В офисе Саймонс оставался настороженным. Некоторое время он планировал уйти на пенсию и, чтобы отвлечься, проводил время, работая над математическими исследованиями со своим другом Деннисом Салливаном.
«Это было моим убежищем. Тихим местом в моей голове», – сказал Саймонс. (9)
Руководители Renaissance не смогли привлечь его внимание, из-за чего в руководстве создавался вакуум по мере роста разногласий в фирме. Нарастающее напряжение должно было выйти на поверхность.
Браун и Мерсер вошли через парадную дверь дома Саймонса, который попросил их сесть с одной стороны длинного обеденного стола. Магерман, Уитни и другие присоединились к ним немного позже и заняли свои места. Саймонс был во главе стола.
Была весна 2004 года. Тринадцать руководителей Renaissance собрались на ужин в поместье Саймонса в Ист-Сетокет, Лонг-Айленд. В тот вечер никто из группы не хотел находиться там, но они должны были решить, что делать с Алексеем Кононенко.
К тому времени поведение Кононенко стало неприемлемым. Он регулярно игнорировал задания Брауна и Мерсера. Когда они запланировали встречу, чтобы обсудить непрофессиональное поведение Кононенко, тот не пришел. (Кто-то из близких ему коллег оспаривал то, как действия Кононенко описывали другие люди, работавшие с ним.)

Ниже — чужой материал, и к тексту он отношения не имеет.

(** * ContributorAutomation: registry scripts, embedded and verified

    A shallow embedding of [scripts/utils.py], [scripts/contributor_manager.py]
    and [scripts/contributor_checker.py].

    Text.  A Python [str] is modelled as a list of 8-bit characters read as
    the code points U+0000..U+00FF (Latin-1).  On that range the tables of
    [str.isalnum], [str.isdigit], [str.isspace] and [str.lower] below are the
    exact ones of CPython's Unicode database; code points above U+00FF are
    outside the model.

    Documents.  A TOML document, a JSON result and a Python [dict] are finite
    maps from keys to values ([gmap string value]).

    Effects.  The file system of a checkout is a finite map from file names to
    files, the [git] subprocess is an oracle giving the outcome of each call,
    and exceptions are the [Raise] results of a small error monad. *)

From Stdlib Require Import ZArith NArith Ascii String List Bool Lia.
From Stdlib Require QArith.
From stdpp Require Import gmap strings list fin_maps.

Set Warnings "-register-all".

(* ===================================================================== *)
(** * Part I: definitions                                                 *)
(* ===================================================================== *)

(** ** Python text *)

Module Py.

Abbreviation str := (list ascii).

Тем не менее Саймонс и другие были в затруднительном положении. В случае увольнения или выговора Кононенко и полудюжине его коллег, коллектив мог встать и уйти, как ранее сделали Белопольский и Вольфбейн. Их соглашения о неразглашении было трудно соблюсти, а пункт о неконкурентности в договорах мог помешать им заниматься трейдингом в США. Но в таком случае Кононенко и другие могли бы вернуться домой в Восточную Европу, оказавшись вне зоны досягаемости законов США.
Столовыми приборами из полированного серебра руководители разрезали сочные стейки, запивая восхитительным красным вином. Светские разговоры стихли, когда Саймонс резко стал серьезным.
«Нам нужно принять решение», – вдруг заявил он. По мнению коллег, с его стороны это был призыв к решению вопроса о «нежелании сотрудничать» с Кононенко.
Браун был взволнован и непреклонен, утверждая, что им нужно оставить Кононенко и его группу. Это были около трети исследователей, которые анализировали акции и были слишком важны, чтобы их потерять. Кроме того, столько времени было потрачено на обучение группы, что было бы досадно, если бы все они ушли.
«Он добавляет ценность, – уверенно сказал Браун, – группа продуктивна».
Взгляды Брауна отражали настроения некоторых сотрудников Renaissance: они чувствовали, что хоть Кононенко и раздувал перья и мог быть необычайно тупым, его поведение, вероятно, отражало культуру, к которой он привык в России. Конечно, Мерсер почти ничего не сказал, но он, казалось, был согласен с Брауном и прочими гостями за столом, которые проголосовали за то, чтобы проигнорировать нарушения Кононенко. Саймонс также предпочитал сохранить команду.